▶ **What you should do**:
From the records that follow, copy every line that contains the word "order".

▶ **Records for this exercise**:
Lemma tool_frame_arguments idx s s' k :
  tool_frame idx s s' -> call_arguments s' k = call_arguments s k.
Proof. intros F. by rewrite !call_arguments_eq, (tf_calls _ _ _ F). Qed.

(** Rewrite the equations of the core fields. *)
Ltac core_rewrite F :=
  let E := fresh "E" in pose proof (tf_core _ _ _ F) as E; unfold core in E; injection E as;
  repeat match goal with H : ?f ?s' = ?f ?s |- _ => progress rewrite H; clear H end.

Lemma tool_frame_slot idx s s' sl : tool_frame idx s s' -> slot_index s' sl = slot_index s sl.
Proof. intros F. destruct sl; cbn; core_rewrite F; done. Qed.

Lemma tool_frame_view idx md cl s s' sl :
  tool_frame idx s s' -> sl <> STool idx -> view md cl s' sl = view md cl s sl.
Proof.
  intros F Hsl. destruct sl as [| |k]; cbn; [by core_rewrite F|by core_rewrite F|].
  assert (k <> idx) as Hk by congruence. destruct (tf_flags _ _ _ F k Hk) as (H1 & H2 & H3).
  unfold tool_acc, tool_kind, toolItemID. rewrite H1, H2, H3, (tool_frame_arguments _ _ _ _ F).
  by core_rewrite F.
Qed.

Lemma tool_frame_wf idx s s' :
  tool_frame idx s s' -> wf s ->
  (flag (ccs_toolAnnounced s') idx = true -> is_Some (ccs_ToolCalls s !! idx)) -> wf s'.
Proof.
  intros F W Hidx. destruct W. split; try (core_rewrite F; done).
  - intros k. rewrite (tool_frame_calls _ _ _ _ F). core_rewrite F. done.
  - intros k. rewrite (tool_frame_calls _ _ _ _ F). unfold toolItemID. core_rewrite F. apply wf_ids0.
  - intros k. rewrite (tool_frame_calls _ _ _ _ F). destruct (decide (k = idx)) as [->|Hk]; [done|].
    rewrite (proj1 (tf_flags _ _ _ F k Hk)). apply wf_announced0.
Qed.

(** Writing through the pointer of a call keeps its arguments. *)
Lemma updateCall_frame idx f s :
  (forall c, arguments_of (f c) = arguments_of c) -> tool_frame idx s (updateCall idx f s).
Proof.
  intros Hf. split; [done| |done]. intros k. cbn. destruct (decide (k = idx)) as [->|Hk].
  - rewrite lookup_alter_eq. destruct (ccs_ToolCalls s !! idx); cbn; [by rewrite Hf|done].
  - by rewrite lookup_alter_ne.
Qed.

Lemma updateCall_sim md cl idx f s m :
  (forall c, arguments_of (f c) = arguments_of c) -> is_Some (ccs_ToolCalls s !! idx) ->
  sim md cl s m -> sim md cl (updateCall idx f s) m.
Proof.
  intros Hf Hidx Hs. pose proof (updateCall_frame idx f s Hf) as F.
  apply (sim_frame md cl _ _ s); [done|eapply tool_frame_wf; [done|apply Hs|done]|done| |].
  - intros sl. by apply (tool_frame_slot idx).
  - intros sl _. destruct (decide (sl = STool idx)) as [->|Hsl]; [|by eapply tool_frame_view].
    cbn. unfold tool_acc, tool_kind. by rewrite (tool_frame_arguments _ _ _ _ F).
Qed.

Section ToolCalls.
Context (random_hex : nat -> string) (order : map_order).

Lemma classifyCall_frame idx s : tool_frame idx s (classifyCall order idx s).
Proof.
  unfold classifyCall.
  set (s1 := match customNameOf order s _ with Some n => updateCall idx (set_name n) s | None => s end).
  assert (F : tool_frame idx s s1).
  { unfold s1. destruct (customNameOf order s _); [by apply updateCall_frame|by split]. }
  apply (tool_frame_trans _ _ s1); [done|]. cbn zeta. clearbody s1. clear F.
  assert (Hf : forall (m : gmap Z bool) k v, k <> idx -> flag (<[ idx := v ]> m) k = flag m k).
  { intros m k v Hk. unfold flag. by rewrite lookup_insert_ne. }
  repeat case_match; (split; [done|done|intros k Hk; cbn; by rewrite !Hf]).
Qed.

▶ **Finished exercise**:
Context (random_hex : nat -> string) (order : map_order).
Lemma classifyCall_frame idx s : tool_frame idx s (classifyCall order idx s).
  set (s1 := match customNameOf order s _ with Some n => updateCall idx (set_name n) s | None => s end).
  { unfold s1. destruct (customNameOf order s _); [by apply updateCall_frame|by split]. }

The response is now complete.